その名の通り何らかの原因で股関節が変形を起こし周辺の柔部組織をも巻き込んで痛みが発生している。変形する部分は軟骨。軟骨とは表面が滑らかで滑りやすい、その摩擦係数はアイススケートのそれよりも少ないという。
軟骨とは関節の動きをよくし弾力性を高める為のパーツである、それがあるため関節はスムーズに動き骨が直接減る事はない。言い換えるならば軟骨とは減る事が前提としてあるため、その組織には血管や神経はない。あると磨り減るたびに痛いし出血する。
しかし何らかの原因で関節の噛み合わせが狂うと軟骨の編磨耗が生じる。これが変形性関節症の原因と言われている。
日本人の形性股関節症の原因として一番多いのは、出生時に起こった股関節脱臼、亜脱臼による臼蓋形成不全。その他には関節リウマチ、関節の骨折や脱臼、大腿骨頭壊死症などがある。




股関節の障害があると主に中臀筋や小殿筋、大腿筋膜張筋(だいたいきんまくちょうきん)、内転筋群、に影響が現れやすい。

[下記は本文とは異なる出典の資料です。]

Lemma insert_page_ok x i buf :
  page_ok x → 0 ≤ i < n → Bitmap.is_set (page_bitmap x) i = false → length buf = rsize →
  let y := insert_page i buf x in
  page_ok y ∧ page_count y = page_count x + 1 ∧ get_next_free y = get_next_free x ∧
  (∀ j, page_rec y j = if decide (j = i) then Some buf else page_rec x j).
Proof.
  intros Hok Hi Hbit Hb y. pose proof Hok as (Hl & Hc & Ht).
  destruct (write_slot_page x i buf Hl Hi Hb) as (L1 & [N1 F1] & B1 & S1). set (x1 := splice _ buf x) in *.
  destruct (set_bit_page x1 i L1 Hi) as (L2 & [N2 F2] & S2 & B2). set (x2 := on_bitmap _ x1) in *.
  destruct (bump_page 1 x2 L2) as (L3 & N3 & F3 & B3 & S3).
  { rewrite N2, N1. by apply count_is_int. }
  change (bump 1 x2) with y in L3, N3, F3, B3, S3.
  assert (Hbits : ∀ j, 0 ≤ j < page_bits →
            Bitmap.is_set (page_bitmap y) j = (bool_decide (i = j) || Bitmap.is_set (page_bitmap x) j)).
  { intros j Hj. rewrite B3, B2 by (done || lia). f_equal. by apply is_set_agree. }
  assert (Hcnt : page_count y = page_count x + 1).
  { unfold page_count. rewrite (count_add (Bitmap.is_set (page_bitmap x)) _ page_slots i).
    - lia.
    - apply page_slots_NoDup.
    - by apply elem_of_page_slots.
    - done.
    - rewrite Hbits by (by apply slot_bit). by rewrite bool_decide_eq_true_2.
    - intros j Hj%elem_of_page_slots Hne. rewrite Hbits by (by apply slot_bit). by rewrite bool_decide_eq_false_2. }
  assert (Htl : tail_clear y).
  { intros j Hj. rewrite Hbits, bool_decide_eq_false_2 by lia. by apply Ht. }
  split; [split; [done|]; rewrite N3, N2, N1, Hc; by rewrite Hcnt|]. split; [done|].
  split; [by rewrite F3, F2, F1|]. intros j. destruct (decide (0 ≤ j < n)) as [Hj|Hj].
  - rewrite !page_rec_eq, Hbits, S3, S2, S1 by (done || by apply slot_bit). case_decide as Hji.
    + subst j. by rewrite bool_decide_eq_true_2.
    + by rewrite bool_decide_eq_false_2.
  - rewrite !page_rec_out by done. case_decide; [subst; lia|done].
Qed.

Lemma delete_page_ok x i :
  page_ok x → 0 ≤ i < n → Bitmap.is_set (page_bitmap x) i = true →
  let y := delete_page i x in
  page_ok y ∧ page_count y = page_count x - 1 ∧ get_next_free y = get_next_free x ∧
  (∀ j, page_rec y j = if decide (j = i) then None else page_rec x j).
Proof.
  intros Hok Hi Hbit y. pose proof Hok as (Hl & Hc & Ht).
  destruct (reset_bit_page x i Hl Hi) as (L2 & [N2 F2] & S2 & B2). set (x2 := on_bitmap _ x) in *.
  destruct (bump_page (-1) x2 L2) as (L3 & N3 & F3 & B3 & S3).
  { rewrite N2. by apply count_is_int. }
  change (bump (-1) x2) with y in L3, N3, F3, B3, S3.
  assert (Hbits : ∀ j, 0 ≤ j < page_bits →
            Bitmap.is_set (page_bitmap y) j = (negb (bool_decide (i = j)) && Bitmap.is_set (page_bitmap x) j)).
  { intros j Hj. by rewrite B3, B2 by (done || lia). }
  assert (Hcnt : page_count y = page_count x - 1).
  { unfold page_count. rewrite (count_add (Bitmap.is_set (page_bitmap y)) (Bitmap.is_set (page_bitmap x)) page_slots i).
    - lia.
    - apply page_slots_NoDup.
    - by apply elem_of_page_slots.
    - rewrite Hbits by (by apply slot_bit). by rewrite bool_decide_eq_true_2.
    - done.
    - intros j Hj%elem_of_page_slots Hne. rewrite Hbits by (by apply slot_bit). by rewrite bool_decide_eq_false_2. }
  assert (Htl : tail_clear y).
  { intros j Hj. rewrite Hbits, bool_decide_eq_false_2 by lia. by apply Ht. }
  split; [split; [done|]; rewrite N3, N2, Hc, Hcnt; split; [lia|done]|]. split; [done|].
  split; [by rewrite F3, F2|]. intros j. destruct (decide (0 ≤ j < n)) as [Hj|Hj].
  - rewrite !page_rec_eq, Hbits, S3, S2 by (done || by apply slot_bit). case_decide as Hji.
    + subst j. by rewrite bool_decide_eq_true_2.
    + by rewrite bool_decide_eq_false_2.
  - rewrite !page_rec_out by done. by case_decide.
Qed.

Lemma update_page_ok x i buf :
  page_ok x → 0 ≤ i < n → Bitmap.is_set (page_bitmap x) i = true → length buf = rsize →
  let y := update_page i buf x in
  page_ok y ∧ page_count y = page_count x ∧ get_next_free y = get_next_free x ∧
  (∀ j, page_rec y j = if decide (j = i) then Some buf else page_rec x j).
Proof.
  intros (Hl & Hc & Ht) Hi Hbit Hb y.
  destruct (write_slot_page x i buf Hl Hi Hb) as (L1 & [N1 F1] & B1 & S1).
  change (splice (Z.to_nat (get_slot h i)) buf x) with y in L1, N1, F1, B1, S1.
  assert (Hcnt : page_count y = page_count x) by (apply page_count_agree; intros; apply is_set_agree; [by apply slot_bit|done]).
  split; [split_and!; [done|congruence|]|].
  { intros j Hj. rewrite (is_set_agree x) by (done || lia). by apply Ht. }
  split; [done|]. split; [done|]. intros j.
  destruct (decide (0 ≤ j < n)) as [Hj|Hj].
  - rewrite !page_rec_eq, (is_set_agree x y), S1 by (done || by apply slot_bit). case_decide; [subst; by rewrite Hbit|done].
  - rewrite !page_rec_out by done. case_decide; [subst; lia|done].
Qed.

Lemma set_next_free_ok x z :
  page_ok x → is_int z →
  let y := set_next_free z x in
  page_ok y ∧ page_count y = page_count x ∧ get_next_free y = z ∧ (∀ j, page_rec y j = page_rec x j).
Proof.
  intros (Hl & Hc & Ht) Hz y. pose proof (page_len_12 x Hl).
  destruct (set_hdr_page x next_free_off z Hl) as (A & B & C).
  { unfold next_free_off, hdr_off, OFFSET_PAGE_HDR. lia. }
  change (set_int next_free_off z x) with y in A, B, C.
  assert (Hcnt : page_count y = page_count x) by (apply page_count_agree; intros; by apply B, slot_bit).
  assert (Hn : get_num_records y = get_num_records x).
  { unfold y, set_next_free, get_num_records. apply get_set_int_ne;
      unfold num_records_off, next_free_off, hdr_off, OFFSET_PAGE_HDR; lia. }
  split; [split_and!; [done|congruence|intros j Hj; rewrite B by (destruct (hdr_layout h Hh); lia); by apply Ht]|]. split; [done|]. split.
  - unfold y, get_next_free, set_next_free. apply get_set_int; [|done].
    unfold next_free_off, hdr_off, OFFSET_PAGE_HDR. lia.
  - intros j. destruct (decide (0 ≤ j < n)) as [Hj|Hj]; [|by rewrite !page_rec_out].
    by rewrite !page_rec_eq, B, C by (done || by apply slot_bit).
Qed.

(** A fresh page: zeroed by the pool. *)
Lemma zero_page_ok : page_ok (zeros page_len) ∧ page_count (zeros page_len) = 0 ∧ ∀ j, page_rec (zeros page_len) j = None.
Proof.
  assert (Hbits : ∀ j, 0 ≤ j → Bitmap.is_set (page_bitmap (zeros page_len)) j = false).
  { intros j Hj. rewrite Bitmap.is_set_bit by done. unfold Bitmap.bit_of, Bitmap.byte_at, page_bitmap, zeros.
    rewrite lookup_drop. destruct (replicate _ _ !! _) as [b|] eqn:E; simpl; [|by rewrite Z.bits_0].
    apply lookup_replicate in E as [-> _]. by rewrite Z.bits_0. }
  assert (Hcnt : page_count (zeros page_len) = 0).
  { unfold page_count. rewrite (count_ext (λ _, false)).
    - clear. induction page_slots; simpl; lia.
    - intros i Hi%elem_of_page_slots. apply Hbits. lia. }
  split; [split_and!; [apply length_replicate|by rewrite Hcnt|intros i Hi; apply Hbits; destruct (hdr_layout h Hh); lia]|]. split; [done|]. intros j.
  destruct (decide (0 ≤ j < n)) as [Hj|Hj]; [|by rewrite page_rec_out].
  rewrite page_rec_eq by done. by rewrite Hbits by lia.
Qed.

(** A page that is not full has a free slot, and [first_bit] finds it. *)
Lemma first_free_slot x :
  page_count x < n →
  let i := Bitmap.first_bit false (page_bitmap x) n in
  0 ≤ i < n ∧ Bitmap.is_set (page_bitmap x) i = false.
Proof.
  intros Hc i. destruct (hdr_layout h Hh) as (H1 & _).
  destruct (Bitmap.next_bit_loop_spec (Z.to_nat (n - (-1 + 1))) false (page_bitmap x) n (-1 + 1)) as (R & A & B);
    [lia|lia|]. fold (Bitmap.next_bit false (page_bitmap x) n (-1)) in R, A, B.
  fold (Bitmap.first_bit false (page_bitmap x) n) in R, A, B. fold i in R, A, B.
  destruct (decide (i < n)) as [Hlt|Hge]; [split; [lia|by apply B]|]. exfalso.
  destruct (count_lt (Bitmap.is_set (page_bitmap x)) page_slots) as (j & Hj%elem_of_page_slots & Hj0).
  { unfold page_count in Hc. rewrite length_page_slots. lia. }
  rewrite A in Hj0; [done|lia].
Qed.

End Page.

主に中臀筋、小殿筋は股関節を支える筋肉で股関節を患い足を引きずるような歩き方をするとこの筋肉に大きな負担がかかりオーバーユースとなって筋肉疲労による異常収縮がおこり痛みが発生する。
施術としては股関節付近の一部に負担がかからない身体を作るべき、具体的には足首の向き、足関節の可動域、ヒザ関節、腰椎、肩甲骨と鎖骨の動きを良くすることと、各部の連動性を向上させていくエクササイズが有効。指針整体で深部の筋肉に刺激をいれ異常筋縮した筋肉をほぐしたあとにPNFストレッチをかけていく。また内転筋群の動きが極端に悪くなっているので開脚のストレッチも併用する。
全身の動きが関係してくるのでバランスボールでのエクササイズは大変有効だが安全対策は充分に行なう。